Rethinking the Role of Temperature in Large Language Model Distillation
Pith reviewed 2026-06-28 23:24 UTC · model grok-4.3
The pith
Increasing temperature in LLM distillation makes forward KL outperform reverse KL on instruction tasks.
A machine-rendered reading of the paper's core claim, the machinery that carries it, and where it could break.
Core claim
Temperature scaling in LLM distillation produces an asymmetric effect: it substantially enriches forward KL with non-dominant token signals while mainly rescaling gradients for reverse KL. As a result, although reverse KL outperforms forward KL at temperature one, forward KL surpasses reverse KL at higher temperatures across instruction-following benchmarks. The benefit of temperature extends beyond these two divergences to a broader family of distillation objectives.
What carries the argument
Temperature scaling of the teacher distribution inside forward and reverse KL distillation losses, which creates an asymmetric enrichment of gradient signals from non-dominant tokens.
If this is right
- FKL consistently surpasses RKL at higher temperatures across instruction-following benchmarks.

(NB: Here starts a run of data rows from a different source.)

(* ===== verification/BpfJit32Witness.v ===== *)
(** A program compiled for RV32 and run, for the theorems of BpfJit32Props. *)

From stdpp Require Import gmap.
From S2P Require Import Prelude Cstring Bytes Bpf BpfSteps Riscv RvEmit RvEnc RvExec BpfJit32 BpfJit32Half BpfJit32Mem BpfJit32Exec.
From S2P Require Import BpfJit32Ops BpfJit32Word BpfJit32Rel BpfJit32Access BpfJit32Sim BpfJit32Frame BpfJit32Layout BpfJit32Run BpfJit32Props.

(** r0 = 5; if (r0 == 5) goto +1; r0 = 0; *(u32 * )(r10 - 8) = 7; exit *)
Definition r_insns : list bpf_insn :=
  [ Insn (BPF_ALU64 .| BPF_MOV .| BPF_K) 0 0 0 5;
    Insn (BPF_JMP .| BPF_JEQ .| BPF_K) 0 0 1 5;
    Insn (BPF_ALU64 .| BPF_MOV .| BPF_K) 0 0 0 0;
    Insn (BPF_ST .| BPF_MEM .| BPF_W) 10 0 (-8) 7;
    Insn (BPF_JMP .| BPF_EXIT) 0 0 0 0 ].

Definition r_prog : bpf_prog := new_prog r_insns 8.
Definition r_prog' : bpf_prog := default r_prog (jit32 r_prog).
Definition r_image : Z -> Z := default (fun _ => 0) (bpf_func r_prog').
Definition r_entry : bpf_state := BpfSt (fun r => if r =? 10 then 4016 else 0) (store_le 32 4 caller_mem (4096 + -84) 77) 0.

Lemma r_compiled : bpf_int_jit_compile no_calls Some true true any_image r_prog = Some r_prog'.
Proof.
  unfold r_prog', jit32. assert (is_Some (bpf_int_jit_compile no_calls Some true true any_image r_prog)) as [p ->]; [|done].
  apply (bool_decide_unpack _). vm_compute. exact I.
Qed.

Lemma r_func : bpf_func r_prog' = Some r_image.
Proof. unfold r_image. assert (is_Some (bpf_func r_prog')) as [p ->]; [|done]. apply (bool_decide_unpack _). vm_compute. exact I. Qed.

Lemma caller_uint r : uint 32 (caller_regs r).
Proof. unfold caller_regs, uint. repeat (destruct (_ =? _); [lia|]). lia. Qed.

Lemma r_entry_ok : entry32 caller_regs caller_mem r_entry.
Proof.
  split; try done.
  - intros r _. cbn. unfold uint. destruct (_ =? _); lia.
  - intros r Hr H1 H10. apply reg_cases in Hr. each_of Hr; try done; reflexivity.
  - intros r Hr H1 H10. apply reg_cases in Hr. each_of Hr; try done; reflexivity.
Qed.

(** The run of the interpreter. *)
Ltac r_wf := repeat split; by vm_compute.
Ltac r_ver := cbn; split_and!; first [done | lia | set_solver].

Lemma r_run : exists s', runs32 r_prog (offsets no_calls r_prog) 4096 ∅ r_entry s' /\ bregs s' 0 = 5.
Proof.
  eexists. split.
  - eexists. split.
    eapply (steps_next _ _ _ _ _ _ _ _ (KAlu true BPF_MOV BPF_K)); [reflexivity|r_wf|reflexivity|r_ver|cbn; set_solver|by intros []|reflexivity|].
    eapply (steps_next _ _ _ _ _ _ _ _ (KJmp true BPF_JEQ BPF_K)); [reflexivity|r_wf|reflexivity|r_ver|cbn; set_solver| |reflexivity|].
    { intros (oi & ot & _ & _ & _ & H). by vm_compute in H. }
    eapply (steps_next _ _ _ _ _ _ _ _ (KSt BPF_W)); [reflexivity|r_wf|reflexivity| |cbn; set_solver|by intros []|reflexivity|].
    { split; [by vm_compute|]. split; [by vm_compute|]. intros i Hi. cbn in Hi.
      assert (i = 0 \/ i = 1 \/ i = 2 \/ i = 3) as [-> | [-> | [-> | ->]]] by lia; by vm_compute. }
    apply steps_refl.
    eexists _, _. split_and!; [reflexivity|reflexivity|by vm_compute..|cbn; set_solver].
  - reflexivity.
Qed.

Lemma jit32_program_witness : exists s',
  (exists fuel, ___bpf_prog_run fuel (prog_of r_prog) r_entry = Some (Return (bregs s' 0))) /\
  exists n c, rv_steps 32 r_image 0x10000 n (Cpu 0x10000 caller_regs caller_mem) = Some c /\ returned32 caller_regs s' c.
Proof.
  destruct r_run as (s' & Hrun & _). exists s'.
  apply (jit32_program no_calls Some true true any_image r_prog r_prog r_prog' r_image 0x10000 caller_regs caller_mem r_entry s').
  - by intros insn x e [= <-].
  - exact r_compiled.
  - reflexivity.
  - vm_compute. reflexivity.
  - reflexivity.
  - reflexivity.
  - exact r_func.
  - vm_compute. reflexivity.
  - by vm_compute.
  - by vm_compute.
  - exact caller_uint.
  - reflexivity.
  - exact r_entry_ok.
  - exact Hrun.
Defined.

(** r1 = 1 << 32; if (r1 > 5) goto end; r0 = 1, [n] times; (u32) r0 = r0; end: exit *)
Definition far_prog (n : nat) : bpf_prog := new_prog
  ([ Insn (BPF_LD .| BPF_IMM .| BPF_DW) 1 0 0 0; Insn 0 0 0 0 1;
     Insn (BPF_JMP .| BPF_JGT .| BPF_K) 1 0 (Z.of_nat n + 1) 5 ] ++
   repeat (Insn (BPF_ALU64 .| BPF_MOV .| BPF_K) 0 0 0 1) n ++
   [ Insn (BPF_ALU .| BPF_MOV .| BPF_X) 0 0 0 0; Insn (BPF_JMP .| BPF_EXIT) 0 0 0 0 ]) 0.

Definition f_prog : bpf_prog := far_prog 340.
Definition f_prog' : bpf_prog := default f_prog (jit32 f_prog).
Definition f_image : Z -> Z := default (fun _ => 0) (bpf_func f_prog').
Definition f_state : bpf_state := BpfSt (<[1 := 2 ^ 32]> (bregs r_entry)) (bmem r_entry) 2.
Definition f_state' : bpf_state := BpfSt (<[1 := 2 ^ 32]> (bregs r_entry)) (bmem r_entry) 344.

Lemma f_compiled : bpf_int_jit_compile no_calls Some true true any_image f_prog = Some f_prog'.
Proof.
  unfold f_prog', jit32. assert (is_Some (bpf_int_jit_compile no_calls Some true true any_image f_prog)) as [p ->]; [|done].
  apply (bool_decide_unpack _). vm_compute. exact I.
Qed.

Lemma f_func : bpf_func f_prog' = Some f_image.
Proof. unfold f_image. assert (is_Some (bpf_func f_prog')) as [p ->]; [|done]. apply (bool_decide_unpack _). vm_compute. exact I. Qed.

Lemma f_steps : steps32 f_prog (offsets no_calls f_prog) 4096 ∅ r_entry (dirty true 1 ∅) f_state.
Proof.
  eapply (steps_next _ _ _ _ _ f_state _ _ KLdImm); [reflexivity|r_wf|reflexivity|r_ver|cbn; set_solver|by intros []|reflexivity|].
  apply steps_refl.
Qed.

Lemma f_overshoots : overshoots (offsets no_calls f_prog) (KJmp true BPF_JGT BPF_K) (Insn (BPF_JMP .| BPF_JGT .| BPF_K) 1 0 341 5) f_state.
Proof.
  assert (exists oi ot, offsets no_calls f_prog 2 = Some oi /\ offsets no_calls f_prog 343 = Some ot /\ 2 ^ 12 <= jmp_dist oi ot + 8) as (oi & ot & H1 & H2 & H3).
  { eexists _, _. split; [vm_compute; reflexivity|]. split; [vm_compute; reflexivity|]. by vm_compute. }
  exists oi, ot. split; [exact H1|]. split; [exact H2|]. split; [exact H3|reflexivity].
Qed.

(** [JSON.stringify] of one code unit of a string. *)
Definition quote_char (c : ascii) : string :=
  let n := nat_of_ascii c in
  if Ascii.eqb c dquote then String backslash (str dquote)
  else if Ascii.eqb c backslash then String backslash (str backslash)
  else match n with
       | 8 => String backslash "b"
       | 9 => String backslash "t"
       | 10 => String backslash "n"
       | 12 => String backslash "f"
       | 13 => String backslash "r"
       | _ => if (n <? 32)%nat
              then String backslash
                     ("u00" ++ String (hex_digit (n / 16)) (str (hex_digit (n mod 16))))
              else str c
       end.

Fixpoint quote_chars (s : string) : string :=
  match s with
  | EmptyString => EmptyString
  | String c s' => quote_char c ++ quote_chars s'
  end.

Definition JSON_quote (s : string) : string :=
  String dquote (quote_chars s ++ str dquote).

(** *** Regular expressions

    The fragment the sources use, matched by backtracking as ECMA-262
    prescribes: alternatives in order, [*] greedy, an iteration of [*] that
    consumes nothing rejected. *)
Inductive regex :=
| REmpty
| RChar (p : ascii -> bool)
| RSeq (a b : regex)
| RAlt (a b : regex)
| RStar (a : regex)
| RGroup (a : regex).

Definition RPlus (a : regex) : regex := RSeq a (RStar a).
Definition ROpt (a : regex) : regex := RAlt a REmpty.

(** A literal text, compared exactly. *)
Fixpoint RLit (s : string) : regex :=
  match s with
  | EmptyString => REmpty
  | String c s' => RSeq (RChar (Ascii.eqb c)) (RLit s')
  end.

Definition upper_ascii (c : ascii) : ascii :=
  let n := nat_of_ascii c in
  if ((97 <=? n) && (n <=? 122))%nat then ascii_of_nat (n - 32) else c.

(** A literal ASCII text under the [i] flag: a letter matches in both
    cases.  (Without the [u] flag no code unit above 127 is folded onto an
    ASCII one.) *)
Fixpoint RLit_i (s : string) : regex :=
  match s with
  | EmptyString => REmpty
  | String c s' =>
      RSeq (RChar (fun x => Ascii.eqb (upper_ascii x) (upper_ascii c))) (RLit_i s')
  end.

(** The classes: white space, the dot, and any character but the double
    quote. *)
Definition RSpace : regex := RChar is_ws.
Definition RDot : regex := RChar (fun c => negb (is_line_terminator c)).
Definition RNotQuote : regex := RChar (fun c => negb (Ascii.eqb c dquote)).

(** The iterations of [a*] from [s] on, the longest first: [m] matches [a],
    an iteration that consumes nothing is rejected, and [k] continues after
    the last one.  [fuel] bounds the number of iterations; the length of [s]
    is enough, since each consumes a character. *)
Fixpoint star_loop {A : Type}
    (m : string -> list string -> (string -> list string -> option A) -> option A)
    (k : string -> list string -> option A)
    (fuel : nat) (s : string) (caps : list string) : option A :=
  match fuel with
  | O => k s caps
  | S fuel' =>
      match m s caps
              (fun s1 c1 =>
                 if (String.length s1 <? String.length s)%nat
                 then star_loop m k fuel' s1 c1 else None) with
      | Some x => Some x
      | None => k s caps
      end
  end.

- Temperature scaling improves performance for a broader family of distillation objectives beyond the two KL variants.
- Simple KL-based distillation methods reach competitive results against recent state-of-the-art approaches once temperature is raised.
- The performance gain stems from temperature enriching non-dominant token signals more in FKL than in RKL.
Where Pith is reading between the lines
- Temperature may need to be tuned jointly with the choice of divergence rather than held fixed at one.
- The same temperature adjustment could be tested in distillation settings outside language models to check for similar asymmetry.
- Practitioners could add temperature sweeps as a standard step when selecting or combining distillation losses.
Load-bearing premise
The observed asymmetry between forward and reverse KL under temperature scaling holds across model sizes, datasets, and training setups without being driven by other unmentioned choices.
What would settle it
Re-running the distillation experiments on a new collection of model sizes or datasets and finding that reverse KL still outperforms forward KL at high temperatures would falsify the central claim.
Figures
read the original abstract
Reverse Kullback-Leibler (RKL) divergence is widely favored over forward KL (FKL) in large language models (LLM) distillation, yet this preference is largely based on comparisons that omit the temperature $\tau$, overlooking its central role in softening teacher distributions and improving knowledge transfer. In this work, we revisit temperature in LLM distillation and show that it fundamentally changes the comparison between FKL and RKL. Our analysis reveals an asymmetric effect: temperature substantially enriches FKL with non-dominant token signals, whereas it mainly rescales RKL gradients, causing FKL to benefit much more from $\tau$ scaling than RKL. This asymmetry overturns the standard empirical conclusion: although RKL outperforms FKL at $\tau=1$, FKL consistently surpasses RKL at higher temperatures across instruction-following benchmarks. Moreover, the impact of temperature is not limited to FKL; it improves a broader family of distillation objectives, enabling simple KL-based methods to achieve competitive performance against recent state-of-the-art LLM distillation approaches.
Editorial analysis
A structured set of objections, weighed in public.
Referee Report
Summary. The paper claims that temperature scaling τ in LLM distillation has an asymmetric effect on forward KL (FKL) versus reverse KL (RKL): τ enriches FKL with non-dominant token signals while primarily rescaling RKL gradients. Consequently, although RKL outperforms FKL at τ=1, FKL surpasses RKL at higher τ across instruction-following benchmarks. The work further asserts that temperature improves a broader family of distillation objectives, allowing simple KL-based methods to compete with recent SOTA approaches.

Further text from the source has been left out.